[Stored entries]
(** White space in the sense of the [\s] class, within one-byte
    characters: tab, line feed, vertical tab, form feed, carriage return,
    space and no-break space. *)
Definition is_whitespace (c : ascii) : bool :=
  let n := N_of_ascii c in
  ((9 <=? n)%N && (n <=? 13)%N) || (n =? 32)%N || (n =? 160)%N.

(** Splitting on white space, as the specification words it: a field
    ends at each white-space character. *)
Fixpoint split_whitespace (s : string) : list string :=
  match s with
  | EmptyString => [EmptyString]
  | String c rest =>
      if is_whitespace c then EmptyString :: split_whitespace rest
      else match split_whitespace rest with
           | field :: fields => String c field :: fields
           | [] => [String c EmptyString]
           end
  end.

(** The five fields of a cron expression, joined by single spaces. *)
Definition cron (minute hour dayOfMonth month dayOfWeek : string) : string :=
  minute +:+ " " +:+ hour +:+ " " +:+ dayOfMonth +:+ " " +:+ month +:+ " " +:+ dayOfWeek.

End Phrases.

(** ** Pages used as examples *)

Module Scenario.
Import ConnectionManager.

(** A deployed page served over HTTPS. *)
Definition page : environment :=
  {| location_protocol := "https:"; location_host := "functions.example"; DEV := false |}.

(** No handler ever throws. *)
Definition well_behaved : handler → payload → bool := λ _ _, false.

(** Handler 2 throws on every payload; the others never do. *)
Definition second_throws : handler → payload → bool := λ h _, (h =? 2)%nat.

(** A session that connects twice in a row, loses the connection after a
    disconnect and an early reconnect, and is reconnected by the timer. *)
Definition session : list event :=
  [Connect; Connect; OnMessage 1; SockOpen 0; SockMessage 0 "started";
   Disconnect; Connect; SockClose 0; SockError 1; SockClose 1;
   Elapse 5000; Fire 0; Fire 0; SockOpen 2].

(** A page whose socket 0 is open, with the given registered handlers. *)
Definition connected (hs : list handler) : world :=
  {| service := {| ws := Some 0; messageHandlers := hs; isConnecting := false |};
     sockets := [{| url := "wss://functions.example/api/v1/ws"; readyState := OPEN |}];
     timeouts := []; clock := 0%N; console := ["WebSocket connected"];
     deliveries := [] |}.

End Scenario.

(** ** The function list component (script of the catalog view) *)

Module FunctionList.

(** A function descriptor as the script and the key of its card read it;
    the fields that belong to one kind of trigger only feed the markup. *)
Record trigger_descriptor : Type := { type : string }.

Record func : Type := { name : string; code : string; trigger : trigger_descriptor }.

(** [func.name + func.trigger.type], the key of a card in the [v-for]. *)
Definition card_key (f : func) : string := name f +:+ type (trigger f).

(** The reactive state of the component, with what it has sent to the
    toast widget and to the console. *)
Record component : Type := {
  functions : list func;
  loading : bool;
  showCodeModal : bool;
  selectedFunctionCode : string;
  selectedFunctionName : string;
  toasts : list string;
  console : list string
}.

Definition setup : component :=
  {| functions := []; loading := true; showCodeModal := false;
     selectedFunctionCode := ""; selectedFunctionName := "";
     toasts := []; console := [] |}.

• [Work task] Take exactly the lines from the one containing "Disconnect; Connect; SockClose" through the one containing "Record func : Type" in the data above, and output them with nothing added.

• [Your response]
   Disconnect; Connect; SockClose 0; SockError 1; SockClose 1;
   Elapse 5000; Fire 0; Fire 0; SockOpen 2].

(** A page whose socket 0 is open, with the given registered handlers. *)
Definition connected (hs : list handler) : world :=
  {| service := {| ws := Some 0; messageHandlers := hs; isConnecting := false |};
     sockets := [{| url := "wss://functions.example/api/v1/ws"; readyState := OPEN |}];
     timeouts := []; clock := 0%N; console := ["WebSocket connected"];
     deliveries := [] |}.

End Scenario.

(** ** The function list component (script of the catalog view) *)

Module FunctionList.

(** A function descriptor as the script and the key of its card read it;
    the fields that belong to one kind of trigger only feed the markup. *)
Record trigger_descriptor : Type := { type : string }.

Record func : Type := { name : string; code : string; trigger : trigger_descriptor }.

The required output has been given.